The recorded talk will shortly go live on our YouTube channel, and we caught up with Frazer to answer some of the outstanding questions from the presentation. You can find his answers below.
Q. How do you overcome a creative block?
A. Usually by getting away from the computer or talking through the issue with another person. Quite often I already know the answer but I just need to think out loud to hear it myself say it.
Q. Do you have any best practices for building an audience for workshops?
A. Relationship building with your community is really important. Who is it you want to target, where to they ‘hangout’ (both physically and digitally) and how might that impact how you reach them. Building an audience takes time, so nurture those relationships and build your network. Its not going to happen overnight, but as you build a reputation people will start coming to you as well as you going to them.
Q. What do you do if your clients are not affluent but are very loyal, from a business perspective?
A. This does depend on the context of the interaction. For example if you’re delivering skills based workshops in socio-economically deprived areas, then there may well be funding available to support this sort of engagement. Alternatively, could you work digitally and spread the cost amongst more participants? So for example an online workshop to 100 people paying £1 vs an in-person workshop where 10 people pay £10. Ultimately it depends on the context and your mission as an organisation – knowing this will help you decide which option works best for you.

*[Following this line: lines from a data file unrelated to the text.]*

(** * inference_scheduler.cpp: priority-queue batched inference scheduler

    A shallow embedding of [InferenceRequest] and [InferenceScheduler]
    (src/kubernetes_rag/chatgpt/cpp/inference_scheduler.cpp) together with
    the properties of the batching loop, the simulated cost, the statistics
    report and the worker/producer interleavings, and of [main]: its
    command line and the requests it submits.

    Conventions of the embedding.
    - [int] values are [Z]; where the source does arithmetic on them that can
      leave the 32-bit range ([total_tokens], [total_processed_]) the
      two's-complement wrap-around is written out with [wrap_int].
    - [double] values (clock readings, latencies, percentile ranks, costs)
      are exact rationals [Q]: the rounding of binary64 is outside the model.
      Module [Binary64] at the end recomputes in binary64 the two conversions
      of a [double] to an integer and compares them with the model.
    - [std::priority_queue<InferenceRequest>] is a library container; it is
      modelled by its contract (class [PriorityQueue]) and every theorem holds
      for every implementation of that contract.  Two implementations are
      given, which differ in how they break ties.
    - memory is a resource of the process, not of the program.  The one
      allocation whose size the configuration sets, that of [batch.reserve]
      (l.119), is explicit: whether it is served is given by an [Allocator],
      and every theorem holds for every allocator.  The containers that grow
      with the requests ([queue_], [latencies_]) and the creation of the
      threads in [start()] are taken as served: a run is an execution in
      which they are.
    - threads are an interleaving of atomic steps ([step]) over a [System]
      state that records, for each worker, where in [worker_loop] it is.  A
      wait on the condition variable is a step that is enabled when the
      mutex is free and the predicate holds; a sleep may end at any time. *)

From Stdlib Require Import ZArith QArith Qround Lia Sorted.
From Stdlib Require Import PrimFloat FloatOps SpecFloat Uint63.
From Stdlib Require Import Ascii String.
From stdpp Require Import base list.
(** * Transaction construction of the Ethereum bridge adapter

    A shallow embedding of [tokens/eth/buildtx.go]: the build of one raw
    transaction from a [BuildTxArgs] record, the resolution of gas price,
    nonce and gas limit, the swap payloads, the retried chain queries and
    the balance checks.

    The [*tokens.BuildTxArgs] the Go code mutates through its pointer is
    one cell of the state that every function threads; the chain gateway
    and the nonce sequencer are the other part of that state, together
    with a trace of the gateway calls, the sleeps and the sequencer calls,
    in the order they happen.  Calls to the logger are left out. *)

From Stdlib Require Import ZArith List String Ascii Bool Lia RelationClasses.
From Stdlib.Strings Require Import Byte.
Import ListNotations.
Local Open Scope string_scope.
Local Open Scope list_scope.
Local Open Scope Z_scope.

(** ** Machine integers and [math/big] *)

(** Arithmetic on [uint64] wraps modulo [2^64]. *)
Definition wrap_uint64 (z : Z) : Z := z mod 2 ^ 64.

(** The conversion [int64(x)] of an [x] of type [uint64]: the same 64 bits
    read in two's complement. *)
Definition to_int64 (z : Z) : Z := if z <? 2 ^ 63 then z else z - 2 ^ 64.

(** [Div] of [big.Int] is Euclidean division: the remainder is never
    negative.  A zero divisor panics in Go; no call here has one. *)
Definition big_Div (x y : Z) : Z := Z.sgn y * (x / Z.abs y).

(** ** Package-level variables *)

Definition retryRPCCount : nat := 3.
(** [1 * time.Second], a [time.Duration] in nanoseconds. *)
Definition retryRPCInterval : Z := 1 * 1000000000.
(** [big.NewInt(1e16)], 0.01 ETH. *)
Definition defReserveGasFee : Z := 10 ^ 16.
Definition defGasLimit : Z := 90000.

(** ** Data model *)

(** [common.Address] is a 20-byte array and [common.Hash] a 32-byte array;
    each is kept as the big-endian number its bytes spell, so that the
    zero value [common.Address{}] is [0]. *)
Definition Address := Z.
Definition Hash := Z.
(** X11: a client whose handshake fails (it does not speak TLS, or offers
    no version that the context allows) gets no reply and does not
    disturb the server: the outcome of the run, the replies to the other
    clients and the output are the same as if it had not connected. *)
Theorem failed_handshake_changes_nothing w c pre rest :
  starts w -> handshakes w c = false ->
  fst (run w (pre ++ Connection c :: rest)) = fst (run w (pre ++ rest)) /\
  replies (effects (snd (run w (pre ++ Connection c :: rest)))) =
    replies (effects (snd (run w (pre ++ rest)))) /\
  stdout (snd (run w (pre ++ Connection c :: rest))) =
    stdout (snd (run w (pre ++ rest))).
Proof.
  intros Hw Hc.
  rewrite !(run_trace w _ Hw).
  assert (He : existsb (interrupts w) (pre ++ Connection c :: rest) =
               existsb (interrupts w) (pre ++ rest))
    by (rewrite !existsb_app; reflexivity).
  rewrite He.
  destruct (existsb (interrupts w) (pre ++ rest)); cbn [fst snd effects];
    (split; [reflexivity |]; split;
     [ rewrite !replies_app, (trace_skips_failed_handshake w c pre rest Hc); reflexivity
     | unfold stdout; cbn [effects];
       rewrite !flat_map_app, !(connections_print_nothing _ (trace_effects w _));
       reflexivity ]).
Qed.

Q. How do you reach out to BBC and other big companies, potential clients?
A. Working with large organisations like the BBC comes from a lot of knocking on the door, building a reputation and of course a little bit of serendipity. Build your portfolio and your network, both are really important. This could materialise as building professional relationships through social media platforms like twitter or linkedin to raise awareness of yourself.

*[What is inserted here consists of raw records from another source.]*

Definition with_zones (t : Tally) (d : list (Z * list StartZone)) : Tally :=
  mkTally d (obstacles_set_conflicting_with_parking_section t)
    (obstacles_amount t) (green_amount t) (red_amount t).

Definition with_conflicting (t : Tally) (s : list Z) : Tally :=
  mkTally (forbidden_start_zones t) s
    (obstacles_amount t) (green_amount t) (red_amount t).

Definition with_amount (t : Tally) (n : Z) : Tally :=
  mkTally (forbidden_start_zones t)
    (obstacles_set_conflicting_with_parking_section t)
    n (green_amount t) (red_amount t).

Definition with_green (t : Tally) (n : Z) : Tally :=
  mkTally (forbidden_start_zones t)
    (obstacles_set_conflicting_with_parking_section t)
    (obstacles_amount t) n (red_amount t).

Definition with_red (t : Tally) (n : Z) : Tally :=
  mkTally (forbidden_start_zones t)
    (obstacles_set_conflicting_with_parking_section t)
    (obstacles_amount t) (green_amount t) n.

Definition empty_tally : Tally := mkTally [] [] 0 0 0.

Definition Intersection_in (p : Intersection) (l : list Intersection) : bool :=
  if in_dec Intersection_eq_dec p l then true else false.

(** The colour test of one obstacle (the [if]/[elif]/[else] chain). *)
Definition tally_color (t : Tally) (one_obstacle : Obstacle) : M Tally :=
  if is_green one_obstacle then ret (with_green t (green_amount t + 1))
  else if is_red one_obstacle then ret (with_red t (red_amount t + 1))
  else raise ValueError.

(** The body of [for one_obstacle in one_obstacles_set]. *)
Definition tally_obstacle
    (forbidden_intersections : list (StartZone * list Intersection))
    (obstacles_set_index : Z) (t : Tally) (one_obstacle : Obstacle) : M Tally :=
  t <- tally_color t one_obstacle ;;
  t <- for_each (dict_keys forbidden_intersections)
         (fun t zone =>
            ahead <- dict_getitem StartZone_eq_dec zone forbidden_intersections ;;
            if Intersection_in (position one_obstacle) ahead then
              zones <- dict_getitem Z.eq_dec obstacles_set_index
                         (forbidden_start_zones t) ;;
              ret (with_zones t
                     (dict_set Z.eq_dec obstacles_set_index
                        (set_add StartZone_eq_dec zone zones)
                        (forbidden_start_zones t)))
            else ret t)
         t ;;
  for_each forbidden_intersections_in_parking_section
    (fun t intersection =>
       if Intersection_eq_dec (position one_obstacle) intersection then
         ret (with_conflicting t
                (set_add Z.eq_dec obstacles_set_index
                   (obstacles_set_conflicting_with_parking_section t)))
       else ret t)
    t.

(** The body of [for obstacles_set_index in chosen_obstacles_sets_indices]. *)
Definition tally_set
    (forbidden_intersections : list (StartZone * list Intersection))
    (t : Tally) (obstacles_set_index : Z) : M Tally :=
  catalog <- read g_obstacles_sets ;;
  one_obstacles_set <- list_getitem catalog obstacles_set_index ;;
  let t := with_amount t
             (obstacles_amount t + Z.of_nat (length one_obstacles_set)) in
  let t := with_zones t
             (dict_set Z.eq_dec obstacles_set_index []
                (forbidden_start_zones t)) in
  for_each one_obstacles_set
    (tally_obstacle forbidden_intersections obstacles_set_index) t.

(** The loop that deletes from [forbidden_start_zones] while iterating over
    it.  Deleting a key changes the size of the dict, and the dict iterator
    checks the size before it yields or stops: the statement after a
    deletion is the raising of [RuntimeError] ("dictionary changed size
    during iteration"). *)
Definition drop_blocked_sets (forbidden_start_zones : list (Z * list StartZone))
  : M (list (Z * list StartZone)) :=
  for_each (dict_keys forbidden_start_zones)
    (fun d obstacles_set_index =>
       zones <- dict_getitem Z.eq_dec obstacles_set_index d ;;
       if (length zones =? 2)%nat then
         let d := dict_del Z.eq_dec obstacles_set_index d in
         raise RuntimeError
       else ret d)
    forbidden_start_zones.

(** Values of the locals at the end of one round of the rejection loop. *)
Record Attempt : Type := mkAttempt
  { chosen_obstacles_sets_indices : list Z;
    tally : Tally;
    obstacles_set_suitable_for_parking_section : list Z;
    satisfied : bool }.

(** One round of [while not satisfied]. *)
Definition attempt
    (forbidden_intersections : list (StartZone * list Intersection))
  : M Attempt :=
  mandatory_set_color <- choice [GREEN; RED] ;;
  mandatory <- read g_mandatory_obstacles_sets ;;
  mandatory_obstacles_set <- dict_getitem Color_eq_dec mandatory_set_color mandatory ;;
  required <- read g_required_obstacles_sets ;;
  required_obstacles_set <- choice required ;;
  os1 <- while_
           (fun os1 => (os1 =? required_obstacles_set)
                       || (os1 =? mandatory_obstacles_set))
           (fun _ =>
              catalog <- read g_obstacles_sets ;;
              randint 0 (Z.of_nat (length catalog) - 1))
           mandatory_obstacles_set ;;
  os2 <- while_
           (fun os2 => (os2 =? required_obstacles_set)
                       || (os2 =? mandatory_obstacles_set)
                       || (os2 =? os1))
           (fun _ =>
              catalog <- read g_obstacles_sets ;;
              randint 0 (Z.of_nat (length catalog) - 1))
           mandatory_obstacles_set ;;
  let chosen_obstacles_sets_indices :=
    [mandatory_obstacles_set; required_obstacles_set; os1; os2] in
  t <- for_each chosen_obstacles_sets_indices
         (tally_set forbidden_intersections) empty_tally ;;
  zones <- drop_blocked_sets (forbidden_start_zones t) ;;
  let t := with_zones t zones in
  let obstacles_set_suitable_for_parking_section :=
    set_diff Z.eq_dec (py_set Z.eq_dec chosen_obstacles_sets_indices)
      (obstacles_set_conflicting_with_parking_section t) in
  let satisfied :=
    (Z.abs (green_amount t - red_amount t) <=? 1)
    && (obstacles_amount t >? 4)
    && (Z.of_nat (length (forbidden_start_zones t)) >? 0)
    && (Z.of_nat (length obstacles_set_suitable_for_parking_section) >? 0) in
  ret (mkAttempt chosen_obstacles_sets_indices t
         obstacles_set_suitable_for_parking_section satisfied).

Q. Would it be better to hone in on a skillset and constantly work on improving yourself to produce high quality work? How do you stay committed to a project and improve the work you do?

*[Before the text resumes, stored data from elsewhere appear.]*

Lemma asked_no_path (asked : list string) (q : string) (l : list (option string)) :
  (q ∈ asked \/ Some q ∈ l) <-> (q ∈ asked \/ Some q ∈ None :: l).
Proof.
  rewrite elem_of_cons. split; [tauto|].
  intros [H | [H | H]]; auto. discriminate.
Qed.

(** The loop of [prepare_to_edit], from any point of a batch: [asked]
    lists the keys of [seen], without repetition. *)
Lemma prepare_loop_spec E edits :
  forall seen res asked c res' seen' asked' c',
    prepare_loop E edits seen res asked c = (res', seen', asked', c') ->
    (forall p, is_Some (seen !! p) <-> p ∈ asked) -> NoDup asked ->
    (forall p, is_Some (seen' !! p) <-> p ∈ asked')
    /\ NoDup asked'
    /\ (forall p b, seen !! p = Some b -> seen' !! p = Some b)
    /\ (forall p, p ∈ asked' <-> p ∈ asked \/ Some p ∈ map path edits)
    /\ res' = res ++ List.filter (authorized seen') edits
    /\ repo c' = repo c
    /\ dirty_commits c' = dirty_commits c
    /\ commits_in (git c') = commits_in (git c)
    /\ (forall p, p ∈ need_commit_before_edits c' ->
                  p ∈ need_commit_before_edits c
                  \/ (seen !! p = None /\ seen' !! p = Some true))
    /\ (forall q, prompts_for q (io c')
                  <= prompts_for q (io c)
                     + match seen !! q with Some _ => 0 | None => 1 end).
Proof.
  induction edits as [|edit r IH]; intros seen res asked c res' seen' asked' c' H Hk Hn.
  - simpl in H. inversion H; subst. rewrite app_nil_r.
    split_and!; auto.
    + intros p. simpl. rewrite elem_of_nil. tauto.
    + intros q. lia.
  - simpl in H. destruct (path edit) as [p|] eqn:Hp.
    + destruct (seen !! p) as [a|] eqn:Hs.
      * (* a path met before: the decision is read from [seen] *)
        apply IH in H; [|exact Hk|exact Hn].
        destruct H as (K & N & M & A & R & Rp & D & G & F & P).
        assert (Hin : p ∈ asked) by (apply Hk; rewrite Hs; eauto).
        split_and!; auto.
        -- intros q. rewrite A. simpl. rewrite Hp. now apply asked_known.
        -- rewrite R. simpl. unfold authorized at 2. rewrite Hp, (M _ _ Hs).
           destruct a; [rewrite <- app_assoc|]; reflexivity.
      * (* a new path: [allowed_to_edit] is called *)
        pose proof (allowed_to_edit_effects E p c) as Eff.
        destruct (allowed_to_edit E p c) as [a c1]. simpl in Eff.
        assert (Hout : p ∉ asked).
        { intros Hin. apply Hk in Hin. rewrite Hs in Hin. destruct Hin; discriminate. }
        apply IH in H.
        -- destruct H as (K & N & M & A & R & Rp & D & G & F & P).
           destruct Eff as [R1 D1 C1 N1 (w & I1 & P1)].
           assert (Ma : seen' !! p = Some a) by (apply M, lookup_insert_eq).
           split_and!; try congruence; auto.
           ++ intros q b Hq. apply M. rewrite lookup_insert_ne; [exact Hq|].
              intros <-. congruence.
           ++ intros q. rewrite A. simpl. rewrite Hp. apply asked_new.
           ++ rewrite R. simpl. unfold authorized at 2. rewrite Hp, Ma.
              destruct a; [rewrite <- app_assoc|]; reflexivity.
           ++ intros q Hq. apply F in Hq as [Hq | [Hq1 Hq2]].
              ** destruct N1 as [N1 | [-> N1]]; rewrite N1 in Hq; [left; exact Hq|].
                 apply elem_of_union in Hq as [Hq | Hq]; [left; exact Hq|].
                 apply elem_of_singleton in Hq. subst q. right. auto.
              ** right. split; [|exact Hq2].
                 destruct (decide (p = q)) as [->|ne];
                   [rewrite lookup_insert_eq in Hq1; discriminate|].
                 rewrite lookup_insert_ne in Hq1 by exact ne. exact Hq1.
           ++ intros q. specialize (P q). specialize (P1 q).
              rewrite I1, prompts_for_app in P.
              destruct (decide (q = p)) as [->|ne].
              ** rewrite lookup_insert_eq in P. rewrite Hs. lia.
              ** rewrite lookup_insert_ne in P by congruence.
                 destruct (seen !! q); lia.
        -- intros q. rewrite lookup_insert, elem_of_app, list_elem_of_singleton.
           destruct (decide (p = q)) as [->|ne].
           ++ split; [auto | eauto].
           ++ rewrite Hk. split; [auto|]. intros [H' | H']; [exact H' | congruence].
        -- apply NoDup_app. split_and!; [exact Hn | | apply NoDup_singleton].
           intros x Hx Hx'. apply list_elem_of_singleton in Hx'. congruence.
    + (* an edit without a path is kept *)
      apply IH in H; [|exact Hk|exact Hn].
      destruct H as (K & N & M & A & R & Rp & D & G & F & P).
      split_and!; auto.
      * intros q. rewrite A. simpl. rewrite Hp. apply asked_no_path.
      * rewrite R. simpl. unfold authorized at 2. rewrite Hp, <- app_assoc. reflexivity.
Qed.

(** The calls of the loop: [allowed_to_edit] is called on the new paths
    of the batch, each once and in the order of their first edit, every
    call in the state the call before it left; [seen] records the
    answers of these calls and nothing else. *)
Lemma prepare_loop_calls E edits :
  forall seen res asked c res' seen' asked' c',
    prepare_loop E edits seen res asked c = (res', seen', asked', c') ->
    (forall p, is_Some (seen !! p) <-> p ∈ asked) ->
    asked' = asked ++ distinct_paths edits asked
    /\ c' = snd (decisions E (distinct_paths edits asked) c)
    /\ map fst (fst (decisions E (distinct_paths edits asked) c))
       = distinct_paths edits asked
    /\ (forall p b,
          seen' !! p = Some b
          <-> seen !! p = Some b
              \/ (p, b) ∈ fst (decisions E (distinct_paths edits asked) c)).
Proof.
  induction edits as [|edit r IH]; intros seen res asked c res' seen' asked' c' H Hk.
  - simpl in H. inversion H; subst. simpl. rewrite app_nil_r.
    split_and!; auto. intros p b. rewrite elem_of_nil. tauto.
  - simpl in H. cbn [distinct_paths]. destruct (path edit) as [p|] eqn:Hp.
    + destruct (seen !! p) as [a|] eqn:Hs.
      * assert (Hin : p ∈ asked) by (apply Hk; rewrite Hs; eauto).
        rewrite bool_decide_eq_true_2 by exact Hin.
        apply IH in H; [exact H | exact Hk].
      * assert (Hout : p ∉ asked).
        { intros Hin. apply Hk in Hin. rewrite Hs in Hin. destruct Hin; discriminate. }
        rewrite bool_decide_eq_false_2 by exact Hout. cbn [decisions].
        destruct (allowed_to_edit E p c) as [a c1].
        apply IH in H.
        -- destruct H as (A & C & K & M).
           destruct (decisions E (distinct_paths r (asked ++ [p])) c1) as [l c2].
           cbn [fst snd map] in *. split_and!.
           ++ rewrite A, <- app_assoc. reflexivity.
           ++ exact C.
           ++ rewrite K. reflexivity.
           ++ intros q b. rewrite M, elem_of_cons. split.
              ** intros [Hq | Hq]; [|auto].
                 destruct (decide (p = q)) as [<-|ne].
                 --- rewrite lookup_insert_eq in Hq. injection Hq as <-. auto.
                 --- rewrite lookup_insert_ne in Hq by exact ne. auto.
              ** intros [Hq | [Hq | Hq]]; [| |auto].
                 --- left. rewrite lookup_insert_ne; [exact Hq|]. intros <-. congruence.
                 --- injection Hq as -> ->. left. apply lookup_insert_eq.
        -- intros q. rewrite lookup_insert, elem_of_app, list_elem_of_singleton.
           destruct (decide (p = q)) as [->|ne].
           ++ split; [auto | eauto].
           ++ rewrite Hk. split; [auto|]. intros [H' | H']; [exact H' | congruence].
    + apply IH in H; [exact H | exact Hk].
Qed.

(** [dirty_commit] makes a commit. *)
Definition commit_is_due (c : Coder) : bool :=
  negb (bool_decide (need_commit_before_edits c = ∅)) && dirty_commits c
  && match repo c with Some _ => true | None => false end.

Lemma dirty_commit_spec c :
  match dirty_commit c with
  | Returns c' =>
      need_commit_before_edits c' = need_commit_before_edits c
      /\ git c' = git c ++ (if commit_is_due c then [git_commit (pending_request c)] else [])
  | Throws text =>
      commit_is_due c = true
      /\ exists r, repo c = Some r /\ commit r (git c) (pending_request c) = GitError text
  end.
Proof.
  unfold dirty_commit, commit_is_due.
  destruct (bool_decide (need_commit_before_edits c = ∅)); simpl;
    [now rewrite app_nil_r|].
  destruct (dirty_commits c); simpl; [|now rewrite app_nil_r].
  destruct (repo c) as [r|]; [|now rewrite app_nil_r].
  fold (pending_request c).
  destruct (commit r (git c) (pending_request c)) eqn:Hc; simpl; eauto.
Qed.

(** C8.  In a batch, [allowed_to_edit] is called on every path of the
    edits exactly once: [asked] lists the calls; it holds the distinct
    paths of the edits in the order of their first edit; every call is
    made in the state the call before it left, [c1] is the state after
    the last, and [seen] holds for every path the answer of its call and
    nothing else.  The user is asked about a path at most once; the
    edits returned are exactly those without a path or whose path was
    authorized by its call; no commit is made while the paths are
    authorized, and then at most one, which covers the whole pending set
    (the paths flagged in this batch, all of them authorized); the
    pending set is empty when [prepare_to_edit] returns.  If the
    repository raises an error in that commit, [prepare_to_edit] does
    not return. *)
Theorem prepare_to_edit_batch (E : Env) (edits : list Edit) (c : Coder) :
  exists seen asked c1,
    prepare_loop E edits ∅ [] [] (set_need_commit c ∅)
    = (List.filter (authorized seen) edits, seen, asked, c1)
    /\ NoDup asked
    /\ (forall p, p ∈ asked <-> Some p ∈ map path edits)
    /\ (forall p, is_Some (seen !! p) <-> p ∈ asked)
    /\ asked = distinct_paths edits []
    /\ map fst (fst (decisions E asked (set_need_commit c ∅))) = asked
    /\ (forall p b,
          seen !! p = Some b
          <-> (p, b) ∈ fst (decisions E asked (set_need_commit c ∅)))
    /\ c1 = snd (decisions E asked (set_need_commit c ∅))
    /\ (forall p, prompts_for p (io c1) <= prompts_for p (io c) + 1)
    /\ (forall p, p ∈ need_commit_before_edits c1 -> seen !! p = Some true)
    /\ commits_in (git c1) = commits_in (git c)
    /\ match prepare_to_edit E edits c with
       | Returns (res, c') =>
           res = List.filter (authorized seen) edits
           /\ need_commit_before_edits c' = ∅
           /\ commits_in (git c')
              = commits_in (git c)
                ++ (if commit_is_due c1 then [pending_request c1] else [])
       | Throws text =>
           exists r, repo c1 = Some r
                     /\ commit r (git c1) (pending_request c1) = GitError text
       end.
Proof.
  destruct (prepare_loop E edits ∅ [] [] (set_need_commit c ∅))
    as [[[res seen] asked] c1] eqn:L.
  pose proof (prepare_loop_spec E edits _ _ _ _ _ _ _ _ L) as S.
  destruct S as (K & N & M & A & R & Rp & D & G & F & P).
  { intros p. rewrite lookup_empty, elem_of_nil. split; [intros [x Hx]; discriminate | tauto]. }
  { apply NoDup_nil_2. }
  simpl in R. subst res.
  pose proof (prepare_loop_calls E edits _ _ _ _ _ _ _ _ L) as Calls.
  destruct Calls as (Ca & Cc & Ck & Cm).
  { intros p. rewrite lookup_empty, elem_of_nil. split; [intros [x Hx]; discriminate | tauto]. }
  cbn [app] in Ca. rewrite <- Ca in Cc, Ck, Cm.
  exists seen, asked, c1. split_and!; auto.
  - intros p. rewrite A, elem_of_nil. tauto.
  - intros p b. rewrite Cm, lookup_empty. split; [|auto].
    intros [H|H]; [discriminate | exact H].
  - intros p Hp. apply F in Hp as [Hp | [_ Hp]]; [|exact Hp].
    simpl in Hp. apply elem_of_empty in Hp. destruct Hp.
  - unfold prepare_to_edit. rewrite L.
    pose proof (dirty_commit_spec c1) as Dc.
    destruct (dirty_commit c1) as [c2|text].
    + destruct Dc as [_ Dg]. split_and!; auto.
      change (git (set_need_commit c2 ∅)) with (git c2).
      rewrite Dg, commits_in_app, G. simpl.
      destruct (commit_is_due c1); reflexivity.
    + destruct Dc as [_ Dc]. exact Dc.
Qed.

(** A batch: two edits of notes.md (in chat, with uncommitted changes);
    a shell command, without a path; an edit of old.py, which exists and
    is not in chat, and which the user declines.  [allowed_to_edit] is
    called once on notes.md and once on old.py; both edits of notes.md
    and the shell command are kept; one commit is made, of notes.md. *)
Example a_batch_of_edits :
  let edits := [ {| path := Some "notes.md"; body := "first" |};
                 {| path := None; body := "make test" |};
                 {| path := Some "old.py"; body := "second" |};
                 {| path := Some "notes.md"; body := "third" |} ] in
  let c := coder (Some (repository (Committed "abc1234" "notes")))
             {["/repo/notes.md"; "/repo/old.py"]} {["/repo/notes.md"]} in
  snd (fst (prepare_loop (world false) edits ∅ [] [] (set_need_commit c ∅)))
  = ["notes.md"; "old.py"]
  /\ match prepare_to_edit (world false) edits c with
     | Returns (res, c') =>
         map body res = ["first"; "make test"; "third"]
         /\ elements (need_commit_before_edits c') = []
         /\ map (fun r => elements (fnames r)) (commits_in (git c')) = [["notes.md"]]
     | Throws _ => False
     end.
Proof. vm_compute. repeat split; reflexivity. Qed.

End EditorSpec.

(** * Further properties of the code *)

(** ** _find_occurrences *)

Module OccurrencesSpec.
Import Py Text Mentions.

(** [pattern] starts at position [i] of [content]. *)
Definition occurs_at (content pattern : string) (i : nat) : bool :=
  startswith (drop i content) pattern.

A. Personally, I like having a broad range of skills as I find quite often they merge and cross pollinate between disciplines. For example my skills as a public speaker come from being a frontman of a band, working in public facing retail and teaching every week. As someone who is both self-employed and an employee, I find it important to treat my own work/projects as important as those for my employer – so I set myself deadlines, targets and goals to make sure I’m working towards something. I also really enjoy having a mentor for these reasons, as they help keep me focused and on track.
Q. What are your best practices for marketing yourself?
A. The best way to promote yourself is to promote others! If you build those personal relationships in your professional networks they’ll want to hear about your good news and success stories.
Q. What is the value of the local community when you’re working on your product offering and finding new clients?
A. You don’t know what you don’t know. By being part of a local community it will help you broaden your horizon and discover new possibilities which you might have not imagined previously. There might be an export you were previously unaware of who is willing to offer support or guidance for someone local. Or there might be an exciting collaboration with someone local which itself could offer a variety of opportunities.